There is a large turn cluster in equities that is due to start today, lasting three days and which is at its densest on Friday, the 11th April - the most likely date for the turn event. There are also fixed income turns due tomorrow and/or Friday the 11th, many commodity turns in the same three-day period and currency turns too on Friday. This is the largest and widest-spread collection of turns for many months and the effects should last for some weeks.

Regular readers will know that turns generally mark important highs and lows in price but that we do not know in advance which they will turn out to be. We must wait until the day arrives and judge then what is happening from the prior trend – uptrends lead to highs, downtrends to lows. Sometimes the prior trend is indeterminate and then we must wait for the ‘outrun’ period to see what has happened. Occasionally the prior trend is ‘flat’ meaning that the turn could result in either a new uptrend or a new downtrend, rather like outcome of a compression signal. If markets are also compressed at turn time, this has the effect of 'turbo-charging' the compression.
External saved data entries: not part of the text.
Definition read {A} (f : Machine -> A) : M A := fun m => Some (inr (f m), m).
Definition set_stack (s : list Z) : M unit :=
  fun m => Some (inr tt, {| mc_stack := s; mc_memory := mc_memory m; mc_logs := mc_logs m;
                       mc_state := mc_state m; mc_return_data := mc_return_data m |}).
Definition set_memory (d : bytes) : M unit :=
  fun m => Some (inr tt, {| mc_stack := mc_stack m; mc_memory := d; mc_logs := mc_logs m;
                       mc_state := mc_state m; mc_return_data := mc_return_data m |}).
Definition set_logs (l : list Log) : M unit :=
  fun m => Some (inr tt, {| mc_stack := mc_stack m; mc_memory := mc_memory m; mc_logs := l;
                       mc_state := mc_state m; mc_return_data := mc_return_data m |}).
Definition set_state (s : State) : M unit :=
  fun m => Some (inr tt, {| mc_stack := mc_stack m; mc_memory := mc_memory m; mc_logs := mc_logs m;
                       mc_state := s; mc_return_data := mc_return_data m |}).
Definition set_return_data (d : bytes) : M unit :=
  fun m => Some (inr tt, {| mc_stack := mc_stack m; mc_memory := mc_memory m; mc_logs := mc_logs m;
                       mc_state := mc_state m; mc_return_data := d |}).
(** [self.state.f(...)] for a mutator [f]. *)
Definition update_state (f : State -> State) : M unit :=
  fun m => set_state (f (mc_state m)) m.

(** ** [ethereum/frontier/vm/stack.py] *)

Definition MAX_DEPTH : Z := 1024.

Definition push (value : Z) : M unit :=
  let* s := read mc_stack in
  if MAX_DEPTH <=? len s then raise StackOverflowError
  else set_stack (u256 value :: s).

Definition pop : M Z :=
  let* s := read mc_stack in
  match s with
  | [] => raise StackUnderflowError
  | v :: s' => set_stack s' ;; ret v
  end.

Definition dup (n : Z) : M unit :=
  if (n <? 1) || (16 <? n) then raise (PyError "ValueError")
  else
    let* s := read mc_stack in
    if len s <? n then raise StackUnderflowError
    else if MAX_DEPTH <=? len s then raise StackOverflowError
    else set_stack (nth (Z.to_nat (n - 1)) s 0 :: s).

Definition swap (n : Z) : M unit :=
  if (n <? 1) || (16 <? n) then raise (PyError "ValueError")
  else
    let* s := read mc_stack in
    if len s <? n + 1 then raise StackUnderflowError
    else
      match s with
      | [] => raise StackUnderflowError
      | top :: rest =>
          let k := Z.to_nat (n - 1) in
          set_stack (nth k rest 0 :: firstn k rest ++ top :: skipn (S k) rest)
      end.

(** ** [ethereum/frontier/vm/memory.py] *)

Definition word_size (size : Z) : Z := (size + 31) / 32.

(** [Memory._expand] on the underlying [bytearray]. *)
Definition expand (data : bytes) (offset size : Z) : bytes :=
  if size =? 0 then data
  else
    let end_ := offset + size in
    let current_words := word_size (len data) in
    let required_words := word_size end_ in
    if current_words <? required_words then
      let new_size := required_words * 32 in
      data ++ zeros (new_size - len data)
    else data.

Definition expansion_cost_of (data : bytes) (offset size : Z) : Z :=
  if size =? 0 then 0
  else
    let end_ := offset + size in
    let current_words := word_size (len data) in
    let required_words := word_size end_ in
    if required_words <=? current_words then 0
    else
      let memory_cost words := 3 * words + (words * words) / 512 in
      memory_cost required_words - memory_cost current_words.
Lemma handle_block_update (block : jsstring) :
  is_error_frame host block = false ->
  exists f, forall st,
    (handle_block host assistantId) block st =
    (Normal tt, with_messages st (update_assistant assistantId f (messages st))).
Proof.
  unfold is_error_frame, handle_block. intros H.
  destruct (parseSseBlock_normal block) as [[evt|] E]; rewrite E in *.
  - destruct (dispatch_update evt H) as [f Hf]. exists f. intros st.
    unfold bind, lift. apply Hf.
  - exists content. intros st. unfold bind, lift, ret.
    rewrite update_assistant_same, with_messages_same. reflexivity.
Qed.

Lemma for_each_update (blocks : list jsstring) :
  forallb (fun b => negb (is_error_frame host b)) blocks = true ->
  exists f, forall st,
    for_each (handle_block host assistantId) blocks st =
    (Normal tt, with_messages st (update_assistant assistantId f (messages st))).
Proof.
  induction blocks as [|b blocks IH]; intros H.
  - exists content. intros st. simpl. unfold ret.
    rewrite update_assistant_same, with_messages_same. reflexivity.
  - simpl in H. apply andb_true_iff in H as [Hb Hrest].
    apply negb_true_iff in Hb.
    destruct (handle_block_update b Hb) as [f Hf].
    destruct (IH Hrest) as [g Hg].
    exists (fun m => g (with_content m (f m))). intros st.
    simpl. unfold bind. rewrite Hf, Hg.
    unfold with_messages. cbn [text messages semantic loading].
    rewrite update_assistant_compose. reflexivity.
Qed.

(** An [error] event throws the error of its message, in any state. *)
Lemma handle_block_error (block : jsstring) (p : JSValue) (m : jsstring) (st : AppState) :
  parseSseBlock host block = Normal (Some {| event := lit "error"; payload := p |}) ->
  get_opt p "message" = JStr m ->
  (handle_block host assistantId) block st =
  (Throw {| message := match m with [] => lit "Stream error" | _ :: _ => m end |}, st).
Proof.
  intros Hp Hm. unfold handle_block, bind, lift. rewrite Hp.
  unfold dispatch. cbn [event payload]. rewrite Hm.
  destruct m; reflexivity.
Qed.

Lemma handle_block_token (block t : jsstring) (st : AppState) :
  token_text host block = Some t ->
  (handle_block host assistantId) block st =
  (Normal tt, with_messages st
     (update_assistant assistantId (fun m => content m ++ t) (messages st))).
Proof.
  unfold token_text, handle_block, bind, lift.
  destruct (parseSseBlock host block) as [[evt|]|]; try discriminate.
  destruct (eqb (event evt) (lit "token")) eqn:Etok; [|discriminate].
  destruct (get_opt (payload evt) "text") as [| | | |s| |] eqn:Etext; try discriminate.
  intros H; injection H as ->.
  unfold dispatch.
  assert (eqb (event evt) (lit "tool_call") = false) as ->.
  { apply jseqb_eq in Etok. rewrite Etok. reflexivity. }
  rewrite Etok, Etext. destruct t; reflexivity.
Qed.

Lemma for_each_tokens (blocks : list jsstring) (ts : list jsstring) :
  map (token_text host) blocks = map Some ts ->
  forall st,
    for_each (handle_block host assistantId) blocks st =
    (Normal tt, with_messages st
       (update_assistant assistantId (fun m => content m ++ concat ts) (messages st))).
Proof.
  revert ts; induction blocks as [|b blocks IH]; intros [|t ts] H st;
    try discriminate.
  - simpl. unfold ret.
    rewrite (update_assistant_ext assistantId _ content)
      by (intros m; apply app_nil_r).
    rewrite update_assistant_same, with_messages_same. reflexivity.
  - simpl in H. injection H as Ht Hts.
    simpl. unfold bind. rewrite (handle_block_token b t st Ht).
    rewrite (IH ts Hts). unfold with_messages. cbn [text messages semantic loading].
    rewrite update_assistant_compose. do 2 f_equal.
    apply update_assistant_ext. intros m. cbn [content with_content].
    rewrite app_assoc. reflexivity.
Qed.

End DispatchFacts.

Section SendFacts.

Local Open Scope js_scope.

Variable host : Host.

Lemma send_started (w : World) (st : AppState) :
  trim (text st) <> [] -> loading st = false ->
  send host w st =
  try_finally
    (try_catch (send_try host w (new_assistantId w)) (send_catch (new_assistantId w)))
    (setLoading false) (turn_start st (new_assistantId w)).
Proof.
  intros Htext Hload. unfold send. rewrite Hload.
  destruct (trim (text st)) as [|c msg] eqn:E; [congruence|].
  unfold turn_start. rewrite E. reflexivity.
Qed.

Lemma send_ext (w1 w2 : World) (st : AppState) :
  Date_now w1 = Date_now w2 ->
  (forall s, send_try host w1 (new_assistantId w1) s =
             send_try host w2 (new_assistantId w2) s) ->
  send host w1 st = send host w2 st.
Proof.
  intros Hnow Htry. unfold send.
  destruct (trim (text st)); [reflexivity|].
  destruct (loading st); [reflexivity|].
  unfold bind, try_finally, try_catch, setText, setLoading, setMessages.
  unfold new_assistantId in *. rewrite <- Hnow in *. rewrite Htry. reflexivity.
Qed.

(** A turn whose [try] block throws after updates of its own entries
    only: the catch handler overwrites them. *)
Lemma send_thrown (w : World) (st : AppState) (err : Error) (f : Message -> jsstring) :
  trim (text st) <> [] -> loading st = false ->
  send_try host w (new_assistantId w) (turn_start st (new_assistantId w)) =
  (Throw err,
   with_messages (turn_start st (new_assistantId w))
     (update_assistant (new_assistantId w) f
        (messages (turn_start st (new_assistantId w))))) ->
  send host w st =
  (Normal tt,
   turn_result st (new_assistantId w) (lit "Error: " ++ message err) (semantic st)).
Proof.
  intros Htext Hload Htry. rewrite send_started by assumption.
  unfold try_finally, try_catch. rewrite Htry.
  unfold send_catch, setMessages, setLoading, with_messages, turn_result.
  cbn [text messages semantic loading turn_start].
  rewrite update_assistant_compose, update_assistant_app, update_assistant_turn.
  reflexivity.
Qed.

Lemma send_try_stream (w : World) (r : Response) (b : Body) (aid : jsstring) (s : AppState) :
  chat_stream w = Resolved r -> ok r = true -> body r = Some b ->
  send_try host w aid s =
  ((for_each (handle_block host aid) (frames_of b) ;; stream_outcome b) ;;
   loadSemantic host w) s.
Proof.
  intros Hf Hok Hb. unfold send_try. rewrite Hf. cbn [fetch].
  unfold bind at 1. unfold lift at 1. rewrite Hok, Hb.
  unfold bind at 1 3.
  change {| buffer := []; decoder := TextDecoder.new |} with loop_start.
  rewrite read_loop_frames. reflexivity.
Qed.

Lemma send_try_stream_throw (w : World) (r : Response) (b : Body) (aid : jsstring)
  (s s' : AppState) (err : Error) :
  chat_stream w = Resolved r -> ok r = true -> body r = Some b ->
  (for_each (handle_block host aid) (frames_of b) ;; stream_outcome b) s = (Throw err, s') ->
  send_try host w aid s = (Throw err, s').
Proof.
  intros Hf Hok Hb H. rewrite (send_try_stream w r b aid s Hf Hok Hb).
  unfold bind at 1. rewrite H. reflexivity.
Qed.

Lemma send_try_failed (w : World) (r : Response) (aid : jsstring) (s : AppState) :
  chat_stream w = Resolved r -> (if ok r then body r else None) = None ->
  send_try host w aid s =
  (data <- lift (Response_json host r) ;;
   v <- lift (failure_text host data) ;;
   throw (new_Error host v)) s.
Proof.
  intros Hf H. unfold send_try. rewrite Hf. cbn [fetch].
  unfold bind at 1. unfold lift at 1. rewrite H. reflexivity.
Qed.

Lemma frames_of_concat (cs1 cs2 : list (list Byte.byte)) (e : StreamEnd) :
  concat cs1 = concat cs2 ->
  frames_of {| chunks := cs1; stream_end := e |} =
  frames_of {| chunks := cs2; stream_end := e |}.
Proof.
  intros H. unfold frames_of, decoded_text. cbn [chunks stream_end].
  rewrite H. reflexivity.
Qed.

Lemma send_try_rechunk (w : World) (cs1 cs2 : list (list Byte.byte)) (aid : jsstring)
  (s : AppState) :
  concat cs1 = concat cs2 ->
  send_try host (with_chunks w cs1) aid s = send_try host (with_chunks w cs2) aid s.
Proof.
  intros H. destruct (chat_stream w) as [err|r] eqn:Ef.
  - unfold send_try, with_chunks. cbn [chat_stream]. rewrite Ef. reflexivity.
  - destruct (body r) as [b|] eqn:Eb.
    + destruct (ok r) eqn:Eok.
      * set (r1 := {| status := status r;
                      body := Some {| chunks := cs1; stream_end := stream_end b |} |}).
        set (r2 := {| status := status r;
                      body := Some {| chunks := cs2; stream_end := stream_end b |} |}).
        rewrite (send_try_stream (with_chunks w cs1) r1
                   {| chunks := cs1; stream_end := stream_end b |} aid s);
          [|unfold with_chunks; cbn [chat_stream]; rewrite Ef, Eb; reflexivity
           |exact Eok|reflexivity].
        rewrite (send_try_stream (with_chunks w cs2) r2
                   {| chunks := cs2; stream_end := stream_end b |} aid s);
          [|unfold with_chunks; cbn [chat_stream]; rewrite Ef, Eb; reflexivity
           |exact Eok|reflexivity].
        rewrite (frames_of_concat cs1 cs2 (stream_end b) H). reflexivity.
      * rewrite (send_try_failed (with_chunks w cs1)
                   {| status := status r;
                      body := Some {| chunks := cs1; stream_end := stream_end b |} |} aid s);
          [|unfold with_chunks; cbn [chat_stream]; rewrite Ef, Eb; reflexivity
           |unfold ok in *; cbn [status]; rewrite Eok; reflexivity].
        rewrite (send_try_failed (with_chunks w cs2)
                   {| status := status r;
                      body := Some {| chunks := cs2; stream_end := stream_end b |} |} aid s);
          [|unfold with_chunks; cbn [chat_stream]; rewrite Ef, Eb; reflexivity
           |unfold ok in *; cbn [status]; rewrite Eok; reflexivity].
        unfold Response_json. cbn [body chunks stream_end]. rewrite H. reflexivity.
    + unfold send_try, with_chunks. cbn [chat_stream]. rewrite Ef, Eb. reflexivity.
Qed.

End SendFacts.

Section StringFacts.

Lemma startsWith_self_app (p s : jsstring) : startsWith p (p ++ s) = true.
Proof.
  induction p as [|x p IH]; simpl; [reflexivity|].
  rewrite N.eqb_refl. exact IH.
Qed.

Lemma includes_app (needle pre post : jsstring) :
  includes needle (pre ++ needle ++ post) = true.
Proof.
  induction pre as [|c pre IH].
  - simpl app. destruct (needle ++ post) eqn:E; simpl;
      rewrite <- E, startsWith_self_app; reflexivity.
  - simpl. rewrite IH. apply orb_true_r.
Qed.

Lemma includes_suffix (needle pre : jsstring) :
  includes needle (pre ++ needle) = true.
Proof.
  rewrite <- (app_nil_r needle) at 2. apply includes_app.
Qed.

End StringFacts.

Section EffectFacts.

Variable host : Host.
Variable assistantId : jsstring.

Lemma frame_effect_update (f : Message -> jsstring) (l : list Message) :
  frame_effect assistantId l (update_assistant assistantId f l).
Proof.
  unfold frame_effect, update_assistant. split; [apply length_map|].
  intros i m Hm. rewrite nth_error_map, Hm. cbn [option_map].
  eexists. split; [reflexivity|].
  destruct (id_is assistantId m) eqn:E.
  - repeat split. intros Hne. apply id_is_true in E. contradiction.
  - repeat split.
Qed.

Lemma frame_effect_same (l : list Message) : frame_effect assistantId l l.
Proof.
  rewrite <- (update_assistant_same assistantId l) at 2.
  apply frame_effect_update.
Qed.

Lemma loadSemantic_messages (w : World) (s : AppState) :
  messages (snd (loadSemantic host w s)) = messages s.
Proof.
  unfold loadSemantic, bind, lift, setSemantic.
  destruct (fetch (memories_semantic w)) as [r|e]; [|reflexivity].
  destruct (Response_json host r) as [data|e]; [|reflexivity].
  destruct (get host data "memories") as [v|e]; reflexivity.
Qed.

Lemma obj_get_absent (key : jsstring) (props : list (jsstring * JSValue)) :
  existsb (fun k => eqb k key) (map fst props) = false ->
  obj_get key props = JUndefined.
Proof.
  induction props as [|[k v] props IH]; simpl; [reflexivity|].
  intros H. apply orb_false_iff in H as [Hk Hrest].
  rewrite Hk. auto.
Qed.

Lemma no_text_field_get (p : JSValue) :
  no_text_field p = true -> get_opt p "text" = JUndefined.
Proof.
  destruct p; simpl; try reflexivity.
  intros H. apply negb_true_iff in H. apply obj_get_absent. exact H.
Qed.
Lemma length_byte_bits (byte : Z) : is_byte byte -> length (byte_bits byte) = 8%nat.
Proof.
  intros H. apply length_padStart. apply length_toString2; [lia |]. exact H.
Qed.

Lemma bits_value_byte_bits (byte : Z) : is_byte byte -> bits_value (byte_bits byte) = byte.
Proof.
  intros [H _]. unfold byte_bits. rewrite bits_value_padStart. apply bits_value_toString2, H.
Qed.

Lemma length_bytesToBinary (bytes : list Z) :
  Forall is_byte bytes -> length (bytesToBinary bytes) = (8 * length bytes)%nat.
Proof.
  unfold bytesToBinary. induction 1 as [| b bs Hb _ IH]; cbn [map concat length].
  - reflexivity.
  - rewrite length_app, IH. fold (byte_bits b). rewrite length_byte_bits by exact Hb. lia.
Qed.

(** Without the byte range, each element still contributes at least 8 digits. *)
Lemma length_bytesToBinary_ge (bytes : list Z) :
  (8 * length bytes <= length (bytesToBinary bytes))%nat.
Proof.
  unfold bytesToBinary. induction bytes as [| b bs IH]; cbn [map concat length].
  - lia.
  - rewrite length_app. pose proof (length_padStart_ge 8 (toString2 b)). lia.
Qed.

Lemma slice_bytesToBinary (bytes : list Z) (t : nat) (b : Z) :
  Forall is_byte bytes -> bytes !! t = Some b ->
  slice (8 * t) (8 * t + 8) (bytesToBinary bytes) = byte_bits b.
Proof.
  intros Hall. revert t. unfold slice.
  induction Hall as [| x xs Hx Hxs IH]; intros t Ht; [discriminate |].
  unfold bytesToBinary. cbn [map concat]. fold (byte_bits x). fold (bytesToBinary xs).
  pose proof (length_byte_bits x Hx) as L.
  destruct t as [| t].
  - injection Ht as ->.
    transitivity (take (length (byte_bits b)) (byte_bits b ++ bytesToBinary xs));
      [rewrite L; reflexivity | apply take_app_length].
  - cbn [lookup list_lookup] in Ht.
    replace (8 * Datatypes.S t)%nat with (length (byte_bits x) + 8 * t)%nat by lia.
    rewrite drop_app_add.
    replace (length (byte_bits x) + 8 * t + 8 - (length (byte_bits x) + 8 * t))%nat
      with (8 * t + 8 - 8 * t)%nat by lia.
    apply IH. exact Ht.
Qed.
(** ** Sample data for the examples *)

Definition person (id : Z) : Person :=
  {| Person_ID := id; Person_Name := EmptyString;
     Person_EmailAddress := EmptyString; Person_Title := EmptyString;
     Person_AvatarURL := EmptyString; Person_Company := None;
     Person_CreatedAt := EmptyString; Person_Admin := false;
     Person_Owner := false |}.

(** A recording with the given id, instant of last update and creator. *)
Definition recording (id : Z) (updatedAt : time.Time) (creator : Z)
    : Recording :=
  {| ID := id; Title := EmptyString; Status := EmptyString;
     Type_ := EmptyString; CreatedAt := 0; UpdatedAt := updatedAt;
     URL := EmptyString; AppURL := EmptyString; Creator := person creator;
     Bucket_ := {| Bucket_ID := 0; Bucket_Name := EmptyString;
                   Bucket_Type := EmptyString |};
     Parent_ := None |}.

Definition options (since : option time.Time) (personID limit : Z)
    : ActivityListOptions :=
  {| Since := since; RecordingTypes := []; PersonID := personID;
     Limit := limit |}.

(** [keeps opts r]: the recording passes the two filters of
    [filterRecordings]. *)
Definition keeps (opts : ActivityListOptions) (r : Recording) : bool :=
  negb match Since opts with
       | Some since => time.Before (UpdatedAt r) since
       | None => false
       end
  && negb ((0 <? PersonID opts)
           && negb (Person_ID (Creator r) =? PersonID opts)).

(** Descending order of the instants of last update. *)
Definition descending (l : list Recording) : Prop :=
  StronglySorted
    (fun a b => time.After (UpdatedAt b) (UpdatedAt a) = false) l.

(** The recordings of [l] last updated at [t], in their order in [l]. *)
Definition updated_at (t : time.Time) (l : list Recording) : list Recording :=
  List.filter (fun r => time.Equal (UpdatedAt r) t) l.

(** The process-wide limiter of [GetRateLimiter], 50 requests per 10
    seconds, as [NewRateLimiter] builds it at the instant 0. *)
Definition globalRateLimiter : RateLimiter :=
  {| tokens := 50; maxTokens := 50; refillRate := 200 * time.Millisecond;
     lastRefill := 0 |}.

(** A limiter at the end of the int range: [NewRateLimiter] called at the
    instant 0 with [max_int64] tokens per [max_int64] nanoseconds. *)
Definition fullRangeLimiter : RateLimiter :=
  {| tokens := max_int64; maxTokens := max_int64; refillRate := 1;
     lastRefill := 0 |}.

(** Headers for the examples.  [quoted_rel r] is the parameter rel with
    the value [r] in double quotes. *)
Definition quoted_rel (r : string) : string :=
  "rel=" +:+ str dquote +:+ r +:+ str dquote.

Definition next_link_header : string :=
  "<https://api.example.com/x?page=2>; " +:+ quoted_rel "next".

Definition prev_link_header : string :=
  "<https://api.example.com/x?page=2>; " +:+ quoted_rel "prev".

Definition next_prefetch_link_header : string :=
  "<https://api.example.com/x?page=2>; " +:+ quoted_rel "next prefetch".

(** A header whose first parameter has an empty name. *)
Definition empty_name_link_header : string :=
  "<https://api.example.com/x?page=2>; =1; " +:+ quoted_rel "next".

(** A client, a request check that accepts every URL, and responses for
    the examples. *)
Definition sampleClient : Client :=
  {| accountID := "123456"; accessToken := "token";
     baseURL := "https://3.basecampapi.com" |}.

Definition anyRequest : string -> string -> option error := fun _ _ => None.

Definition response (status : Z) (body link : string) : Response :=
  {| StatusCode := status; Body := body; Header_Link := link |}.

Section FetchPage.
Context {T : Type}.
Variable decode : string -> error + list T.
Variable NewRequestWithContext : string -> string -> option error.

(** What one turn of the loop of [GetAll] makes of the answer to its
    request: the error it returns, or the response with its decoded
    page. *)
Definition fetch_page (pr : PaginatedRequest T) (path : string)
    (answer : error + Response) : error + (Response * list T) :=
  match doRequestContext NewRequestWithContext (client pr) "GET" path answer
  with
  | inl err => inl (wrapError "failed to fetch paginated results" err)
  | inr resp =>
    match decode (Body resp) with
    | inl err => inl (wrapError "failed to decode paginated results" err)
    | inr pageSlice => inr (resp, pageSlice)
    end
  end.

(** The pages that a run of answers decodes to. *)
Definition decoded (pr : PaginatedRequest T)
    (answers : list (error + Response)) (pages : list (list T)) : Prop :=
  Forall2
    (fun answer page =>
       exists path resp, fetch_page pr path answer = inr (resp, page))
    answers pages.

End FetchPage.
(** Two different positive entries leave a positive sum of squared
    deviations of the logarithms, whatever the centre. *)
Lemma two_values_deviate (data : list R) (m x y : R) :
  Forall (fun x => 0 < x) data ->
  In x data -> In y data -> x <> y ->
  0 < fold_right Rplus 0 (map (fun x => (ln x - m) ^ 2) data).
Proof.
  intros Hpos Hx Hy Hxy.
  pose proof (sum_squares_nonneg (fun x => ln x - m) data) as H0.
  destruct (Req_dec (fold_right Rplus 0 (map (fun x => (ln x - m) ^ 2) data)) 0)
    as [E | E]; [| lra].
  exfalso. apply Hxy.
  pose proof (sum_squares_zero (fun x => ln x - m) data E) as Hz.
  rewrite Forall_forall in Hpos.
  apply ln_inv; [apply Hpos | apply Hpos |]; try assumption.
  pose proof (Hz x Hx). pose proof (Hz y Hy). cbv beta in *. lra.
Qed.

(** C8: on a non-degenerate input (the selected array is positive and has
    two different entries) the initial point is the triple [(m, s, 0.1)]
    where [m] is the mean of the logarithms, that is [exp(n m)] is the
    product of the [n] entries, and [exp(s)] is their population standard
    deviation, that is [n exp(s)^2] is the sum of the squared deviations of
    the logarithms from [m].  The array is [Ts[0]] under right censoring,
    [Ts[1]] under left censoring and the elementwise difference
    [Ts[1] - Ts[0]] (upper minus lower, the two arrays having one length)
    under interval censoring; the result does not depend on [E]. *)
Theorem create_initial_point_characterised (ct : CensoringType)
    (Ts : list R * list R) (E : list bool) (data : list R) :
  data = match ct with
         | RIGHT => fst Ts
         | LEFT => snd Ts
         | INTERVAL => map (fun lu => snd lu - fst lu) (combine (fst Ts) (snd Ts))
         end ->
  (ct = INTERVAL -> length (fst Ts) = length (snd Ts)) ->
  Forall (fun x => 0 < x) data ->
  (exists x y, In x data /\ In y data /\ x <> y) ->
  exists m s,
    _create_initial_point ct Ts E = Some (m, s, 1 / 10) /\
    exp (INR (length data) * m) = fold_right Rmult 1 data /\
    INR (length data) * exp s ^ 2
      = fold_right Rplus 0 (map (fun x => (ln x - m) ^ 2) data) /\
    forall E', _create_initial_point ct Ts E' = _create_initial_point ct Ts E.
Proof.
  intros Hdata Hlen Hpos (x & y & Hx & Hy & Hxy).
  assert (Hne : data <> []) by (intros ->; destruct Hx).
  pose proof (INR_length_nonzero data Hne) as Hn.
  assert (Hn0 : 0 < INR (length data)).
  { destruct data; [contradiction |]. apply lt_0_INR. cbn. apply Nat.lt_0_succ. }
  exists (np_mean (np_log data)), (ln (np_std (np_log data))).
  split; [apply create_initial_point_selected; assumption |].
  assert (Hm : np_mean (np_log data)
               = fold_right Rplus 0 (map ln data) / INR (length data)).
  { unfold np_mean, np_sum, np_log. rewrite length_map. reflexivity. }
  assert (Hs : np_std (np_log data)
               = sqrt (fold_right Rplus 0
                         (map (fun x => (ln x - np_mean (np_log data)) ^ 2) data)
                       / INR (length data))).
  { unfold np_std. f_equal. set (m := np_mean (np_log data)).
    unfold np_mean, np_sum, np_log. rewrite map_map, !length_map.
    reflexivity. }
  pose proof (two_values_deviate data (np_mean (np_log data)) x y
                Hpos Hx Hy Hxy) as Hdev.
  split; [| split]; [| | reflexivity].
  - rewrite Hm. replace (INR (length data) * (_ / INR (length data)))
      with (fold_right Rplus 0 (map ln data)) by (field; assumption).
    apply exp_sum_ln; assumption.
  - rewrite Hs.
    set (V := fold_right Rplus 0 _ / INR (length data)).
    assert (HV : 0 < V) by (apply Rdiv_lt_0_compat; assumption).
    rewrite exp_ln by (apply sqrt_lt_R0; assumption).
    rewrite pow2_sqrt by lra. unfold V. field. assumption.
Qed.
At the moment, we are in the indeterminate or even ‘flat’ state in most equity markets. The very recent trend (that is, over the past few days) has been downward in some indices but the slightly longer-term trend is flat in many too – a few are even compressed, such as Canada, shown here:

So things remain cloudy although they may clarify in the next two days as the turn reaches its crescendo – we will report. The longer-term outlook for equities remains poor but a rally can start at any time, so we are neutral for now.

Bonds and notes are compressed again, with the same implications - a break is imminent which will probably be large but we cannot tell which way the price will jump:

One clue may be from the BTP (Italian government bond) contract, which has recently made a top extension:

This is not a good indicator for fixed income markets in general, but may indicate that another wave of Euro-worry about debt is about to begin. Any good crisis needs a trigger and this one has stood the test of time - it will probably be the source of many such scares in the years to come, as argued here often before.